I am trying to write an object detection + text-to-speech code to detect objects and produce a voice output on the raspberry pi 4. However, as of right now, I am trying to write a simple python script that incorporates both elements into a single .py file and preferably as a function. I will then run this script on the raspberry pi. I want to give credit to Murtaza's Workshop "Object Detection OpenCV Python | Easy and Fast (2020)" and https://pypi.org/project/pyttsx3/ for the Text to speech documentation for pyttsx3. I have attached the code below. I have tried running the program and I always keep getting errors with the Text to speech code (commented lines 33-36 for reference). I believe it is some looping error but I just can't seem to get the program to run continuously. For instance, if I run the code without the TTS part, it works fine. Otherwise, it runs for perhaps 3-5 seconds and suddenly stops. I am a beginner but highly passionate in computer vision, and any help is appreciated!

import cv2
#import pyttsx3

cap = cv2.VideoCapture(0)
cap.set(3, 640)
cap.set(4, 480)

classNames = []
classFile = 'coco.names'
with open(classFile,'rt') as f:
    classNames = [line.rstrip() for line in f]

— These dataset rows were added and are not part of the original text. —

(* ===== verification/TestSupport.v ===== *)
(** * Test support (pkg/envtest, test/oci)

    The test environment: a control plane with extensions, a client and an API server,
    started in this order and stopped in reverse; the calls to the libraries are steps
    that fail or not.  The OCI registry for tests: an HTTP handler that checks a basic
    authorization header before the handler of go-containerregistry; and the pushing
    of a test manifest. *)

From stdpp Require Import base list sets strings.
From Stdlib Require Import Ascii NArith.
From S2P Require Import Prelude GoStd Manager.

Local Open Scope string_scope.
Local Open Scope list_scope.

(** ** The environment (pkg/envtest/environment.go) *)

(** The calls to the libraries. *)
Inductive envCall :=
| StartWithExtensions
| NewClient
| NewAPIServer (mainPath : string)
| StartAPIServer
| StopAPIServer
| StopWithExtensions.

#[export] Instance envCall_eq_dec : EqDecision envCall.
Proof. solve_decision. Defined.

(** [NewEnvironment] sets the paths; [Start] the rest, of which it matters whether
    there is an API server.  [ext] is never nil. *)
Record Environment := mkEnvironment {
  CRDDirectoryPaths : list string;
  APIServiceDirectoryPaths : list string;
  ErrorIfAPIServicePathIsMissing : bool;
  has_apiServer : bool;
}.

Definition NewEnvironment : Environment :=
  mkEnvironment [Join [".."; ".."; "config"; "crd"; "external"]]
    [Join [".."; ".."; "config"; "apiserver"; "apiservice"; "bases"]] true false.

Definition set_apiServer (e : Environment) : Environment :=
  mkEnvironment (CRDDirectoryPaths e) (APIServiceDirectoryPaths e)
    (ErrorIfAPIServicePathIsMissing e) true.

(** [errors.Join] of the errors that are not nil; none of them is nil. *)
Definition joinErrors (errs : list (option error)) : list error :=
  omap (fun e => e) errs.

Section environment.
Context (answer : envCall -> option error).

(** The calls made and the errors. *)
Definition Stop (e : Environment) : list envCall * list error :=
  let '(calls, err) :=
    if has_apiServer e then ([StopAPIServer], answer StopAPIServer) else ([], None) in
  (calls ++ [StopWithExtensions], joinErrors [err; answer StopWithExtensions]).

(** A failure stops what was started. *)
Definition failedStart (e : Environment) (calls : list envCall) (err : error) :
  list envCall * list error * Environment :=
  let '(stopping, errs) := Stop e in (calls ++ stopping, err :: errs, e).

Definition apiServerMain : string := "go.opendefense.cloud/arc/cmd/arc-apiserver".

Definition Start (e : Environment) : list envCall * list error * Environment :=
  match answer StartWithExtensions with
  | Some err => ([StartWithExtensions], [err], e)
  | None =>
      match answer NewClient with
      | Some err => failedStart e [StartWithExtensions; NewClient] err
      | None =>
          match answer (NewAPIServer apiServerMain) with
          | Some err =>
              failedStart e [StartWithExtensions; NewClient; NewAPIServer apiServerMain] err
          | None =>
              let calls := [StartWithExtensions; NewClient; NewAPIServer apiServerMain;
                            StartAPIServer] in
              match answer StartAPIServer with
              | Some err => failedStart e calls err
              | None => (calls, [], set_apiServer e)
              end
          end
      end
  end.

(** A new environment that fails to start leaves nothing behind: the control plane is
    stopped if it was started, and no API server was started.  One that starts has both
    running, and [Stop] stops the API server before the control plane, whether that
    fails or not. *)
Theorem environment_stops calls errs e :
  Start NewEnvironment = (calls, errs, e) ->
  match errs with
  | [] => calls = [StartWithExtensions; NewClient; NewAPIServer apiServerMain; StartAPIServer]
          /\ (forall c, c ∈ calls -> answer c = None)
          /\ (Stop e).1 = [StopAPIServer; StopWithExtensions]
  | err :: _ =>
      e = NewEnvironment
      /\ (exists c, c ∈ calls /\ answer c = Some err)
      /\ (answer StartWithExtensions = None <-> last calls = Some StopWithExtensions)
      /\ (answer StartAPIServer = None -> StartAPIServer ∉ calls)
      /\ StopAPIServer ∉ calls
  end.
Proof.
  unfold Start, failedStart, Stop. simpl.
  destruct (answer StartWithExtensions) as [e1|] eqn:H1.
  { intros [= <- <- <-]. split_and!; [done|by exists StartWithExtensions; set_solver|done|
      set_solver|set_solver]. }
  destruct (answer NewClient) as [e2|] eqn:H2.
  { intros [= <- <- <-]. split_and!; [done|by exists NewClient; set_solver|done|
      set_solver|set_solver]. }
  destruct (answer (NewAPIServer apiServerMain)) as [e3|] eqn:H3.
  { intros [= <- <- <-]. split_and!; [done|exists (NewAPIServer apiServerMain); set_solver|done|
      set_solver|set_solver]. }
  destruct (answer StartAPIServer) as [e4|] eqn:H4.
  { intros [= <- <- <-]. split_and!; [done|exists StartAPIServer; set_solver|done|done|
      set_solver]. }
  intros [= <- <- <-]. split_and!; [done| |done].
  intros c. rewrite !elem_of_cons, elem_of_nil. intros [->|[->|[->|[->|[]]]]]; done.
Qed.

End environment.

(** ** The registry (test/oci/registry.go) *)

(** [base64.StdEncoding]. *)
Definition alphabet : string := "ABCDEFGHIJKLMNOPQRSTUVWXYZabcdefghijklmnopqrstuvwxyz0123456789+/".

Definition sextet (n : N) : ascii :=
  default "="%char (String.get (N.to_nat (N.land n 63)) alphabet).

Fixpoint EncodeToString (bytes : list ascii) : string :=
  match bytes with
  | [] => ""
  | [a] =>
      let n := N.shiftl (N_of_ascii a) 16 in
      String (sextet (N.shiftr n 18)) (String (sextet (N.shiftr n 12)) "==")
  | [a; b] =>
      let n := N.lor (N.shiftl (N_of_ascii a) 16) (N.shiftl (N_of_ascii b) 8) in
      String (sextet (N.shiftr n 18)) (String (sextet (N.shiftr n 12))
        (String (sextet (N.shiftr n 6)) "="))
  | a :: b :: c :: rest =>
      let n := N.lor (N.shiftl (N_of_ascii a) 16)
                 (N.lor (N.shiftl (N_of_ascii b) 8) (N_of_ascii c)) in
      String (sextet (N.shiftr n 18)) (String (sextet (N.shiftr n 12))
        (String (sextet (N.shiftr n 6)) (String (sextet n) (EncodeToString rest))))
  end.

Example encode_credentials :
  EncodeToString (String.list_ascii_of_string "user:password") = "dXNlcjpwYXNzd29yZA==".
Proof. reflexivity. Qed.

Record Registry := mkRegistry { wantedAuthHeader : string }.

Definition NewRegistry : Registry := mkRegistry "".

Definition WithAuth (r : Registry) (username password : string) : Registry :=
  mkRegistry ("Basic " +++
    EncodeToString (String.list_ascii_of_string (username +++ ":" +++ password))).

(** What was written of a response: the status is the first that was written. *)
Record Response := mkResponse {
  status : option nat;
  header : list (string * string);
  body : string;
}.

Definition setHeader (k v : string) (w : Response) : Response :=
  mkResponse (status w) ((k, v) :: header w) (body w).
Definition WriteHeader (code : nat) (w : Response) : Response :=
  mkResponse (match status w with Some s => Some s | None => Some code end) (header w) (body w).

(** Basic realm and the name of the server in quotes. *)
Definition realm : string :=
  let quote := String (ascii_of_nat 34) "" in "Basic realm=" +++ quote +++ "Test Server" +++ quote.

Section registry.
(** The handler of go-containerregistry, over what it stores: it does not unset a
    status that was written, and what it stores does not depend on the response. *)
Context {Store Request : Type} (authorization : Request -> string).
Context (ServeHTTP : Request -> Response -> Store -> Response * Store).
Hypothesis ServeHTTP_status : forall req w s code,
  status w = Some code -> status (ServeHTTP req w s).1 = Some code.
Hypothesis ServeHTTP_store : forall req w w' s,
  (ServeHTTP req w s).2 = (ServeHTTP req w' s).2.

Definition handle (r : Registry) (req : Request) (w : Response) (s : Store) : Response * Store :=
  let w :=
    if string_nonempty (wantedAuthHeader r)
       && negb (String.eqb (authorization req) (wantedAuthHeader r)) then
      WriteHeader 401 (setHeader "Www-Authenticate" realm w)
    else w in
  ServeHTTP req w s.

(** The check of the header does not stop a request: without the authorization that
    is wanted the response has status 401, but the request is carried out all the
    same. *)
Theorem registry_401_carried_out r req s :
  wantedAuthHeader r <> "" -> authorization req <> wantedAuthHeader r ->
  let empty := mkResponse None [] "" in
  status (handle r req empty s).1 = Some 401
  /\ (handle r req empty s).2 = (ServeHTTP req empty s).2.
Proof.
  intros Hw Ha. unfold handle.
  assert (string_nonempty (wantedAuthHeader r) = true) as ->
    by (by destruct (wantedAuthHeader r)).
  destruct (String.eqb_spec (authorization req) (wantedAuthHeader r)) as [?|_]; [done|].
  simpl. split; [by apply ServeHTTP_status|apply ServeHTTP_store].
Qed.

End registry.

(** ** The test manifest (test/oci/image.go) *)

Inductive pushCall :=
| PushBytes (mediaType layer : string)
| PackManifest (artifactType : string)
| Tag (version : string).

(** [PushTestManifest]: the calls made, and the first error or the descriptor of the
    manifest, by the answers of oras and the media type of layers. *)
Definition PushTestManifest {Descriptor : Type}
  (mediaTypeImageLayer : string) (push : error + Descriptor)
  (pack : list Descriptor -> error + Descriptor) (tag : Descriptor -> option error)
  (version : string) : list pushCall * (error + Descriptor) :=
  let pushing := PushBytes mediaTypeImageLayer "example manifest layer" in
  let packing := PackManifest "application/vnd.example+type" in
  match push with
  | inl err => ([pushing], inl err)
  | inr layerDescriptor =>
      match pack [layerDescriptor] with
      | inl err => ([pushing; packing], inl err)
      | inr desc =>
          ([pushing; packing; Tag version],
           match tag desc with Some err => inl err | None => inr desc end)
      end
  end.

configPath = 'ssd_mobilenet_v3_large_coco_2020_01_14.pbtxt'
weightsPath = 'frozen_inference_graph.pb'

net = cv2.dnn_DetectionModel(weightsPath, configPath)
net.setInputSize(320, 320)
net.setInputScale(1.0 / 127.5)
net.setInputMean((127.5, 127.5, 127.5))
net.setInputSwapRB(True)

while True:
    success, img = cap.read()
    classIds, confs, bbox = net.detect(img, confThreshold=0.45)
    if len(classIds) != 0:
        for classId, confidence, box in zip(classIds.flatten(), confs.flatten(), bbox):
            className = classNames[classId-1]
            #engine = pyttsx3.init()
            #str1 = str(className)
            #engine.say(str1 + "detected")
            #engine.runAndWait()
            cv2.rectangle(img, box, color=(0, 255, 0), thickness=2)
            cv2.putText(img, classNames[classId-1].upper(), (box[0]+10, box[1]+30),
                cv2.FONT_HERSHEY_COMPLEX, 1, (0, 255, 0), 2)
            cv2.putText(img, str(round(confidence * 100, 2)), (box[0]+200, box[1]+30),
                cv2.FONT_HERSHEY_COMPLEX, 1, (0, 255, 0), 2)
    cv2.imshow('Output', img)
    cv2.waitKey(1)

Here is a screenshot of my code 1

Here is a link to the download files needed to run code as well in case

Here is the error: /Users/venuchannarayappa/PycharmProjects/ObjectDetector/venv/bin/python /Users/venuchannarayappa/PycharmProjects/ObjectDetector/main.py

Traceback (most recent call last): File "/Users/venuchannarayappa/PycharmProjects/ObjectDetector/main.py", line 24, in

classIds, confs, bbox = net.detect(img, confThreshold=0.45)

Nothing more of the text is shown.